Once you have located the line containing "accepted charge fits" in the material below, return it exactly along with each line after it through the line containing "guards hold across every handle.".

——————

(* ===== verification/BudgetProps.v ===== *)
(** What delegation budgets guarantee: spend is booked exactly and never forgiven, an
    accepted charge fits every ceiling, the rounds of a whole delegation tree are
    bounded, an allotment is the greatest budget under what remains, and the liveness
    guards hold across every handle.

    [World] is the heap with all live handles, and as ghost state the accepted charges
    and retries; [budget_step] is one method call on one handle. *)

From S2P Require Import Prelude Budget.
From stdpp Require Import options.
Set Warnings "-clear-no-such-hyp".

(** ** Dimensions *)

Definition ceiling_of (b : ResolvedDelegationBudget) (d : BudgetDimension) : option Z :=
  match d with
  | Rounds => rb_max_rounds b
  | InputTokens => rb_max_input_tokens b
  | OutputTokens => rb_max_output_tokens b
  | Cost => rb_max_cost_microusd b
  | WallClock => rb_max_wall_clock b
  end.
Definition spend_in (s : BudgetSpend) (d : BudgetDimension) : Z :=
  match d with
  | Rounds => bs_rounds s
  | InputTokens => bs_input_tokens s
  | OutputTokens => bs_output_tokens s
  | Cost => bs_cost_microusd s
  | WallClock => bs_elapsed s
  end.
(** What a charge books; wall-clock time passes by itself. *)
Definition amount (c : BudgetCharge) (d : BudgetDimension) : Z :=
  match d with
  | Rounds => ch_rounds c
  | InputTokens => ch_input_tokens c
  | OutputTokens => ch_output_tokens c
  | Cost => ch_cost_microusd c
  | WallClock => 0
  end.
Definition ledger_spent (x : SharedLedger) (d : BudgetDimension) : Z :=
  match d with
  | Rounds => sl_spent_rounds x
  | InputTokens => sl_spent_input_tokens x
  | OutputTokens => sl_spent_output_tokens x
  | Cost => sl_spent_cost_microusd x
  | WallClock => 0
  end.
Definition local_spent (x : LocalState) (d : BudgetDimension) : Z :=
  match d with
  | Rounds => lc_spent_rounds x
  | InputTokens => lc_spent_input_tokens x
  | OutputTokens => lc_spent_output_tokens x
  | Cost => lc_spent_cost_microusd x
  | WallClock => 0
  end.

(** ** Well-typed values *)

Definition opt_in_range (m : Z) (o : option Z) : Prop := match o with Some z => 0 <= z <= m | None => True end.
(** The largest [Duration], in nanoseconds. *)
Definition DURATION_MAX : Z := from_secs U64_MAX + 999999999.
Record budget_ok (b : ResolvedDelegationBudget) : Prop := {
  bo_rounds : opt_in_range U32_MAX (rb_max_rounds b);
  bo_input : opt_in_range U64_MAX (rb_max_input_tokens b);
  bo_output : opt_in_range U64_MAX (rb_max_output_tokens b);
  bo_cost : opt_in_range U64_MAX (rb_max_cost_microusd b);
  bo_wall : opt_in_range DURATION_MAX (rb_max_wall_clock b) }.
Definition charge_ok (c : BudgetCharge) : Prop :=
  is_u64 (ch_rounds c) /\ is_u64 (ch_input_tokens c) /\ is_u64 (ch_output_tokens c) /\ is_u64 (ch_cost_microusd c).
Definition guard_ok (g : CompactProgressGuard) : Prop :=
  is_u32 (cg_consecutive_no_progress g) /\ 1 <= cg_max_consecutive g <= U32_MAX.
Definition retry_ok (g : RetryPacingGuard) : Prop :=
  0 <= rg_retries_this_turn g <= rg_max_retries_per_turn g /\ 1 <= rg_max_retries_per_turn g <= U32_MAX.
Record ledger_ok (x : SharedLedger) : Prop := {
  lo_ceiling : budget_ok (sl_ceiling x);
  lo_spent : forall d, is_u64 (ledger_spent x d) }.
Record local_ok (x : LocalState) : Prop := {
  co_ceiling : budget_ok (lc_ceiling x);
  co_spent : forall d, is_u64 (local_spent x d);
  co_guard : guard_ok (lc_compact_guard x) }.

——————

§ **Result**:
    accepted charge fits every ceiling, the rounds of a whole delegation tree are
    bounded, an allotment is the greatest budget under what remains, and the liveness
    guards hold across every handle.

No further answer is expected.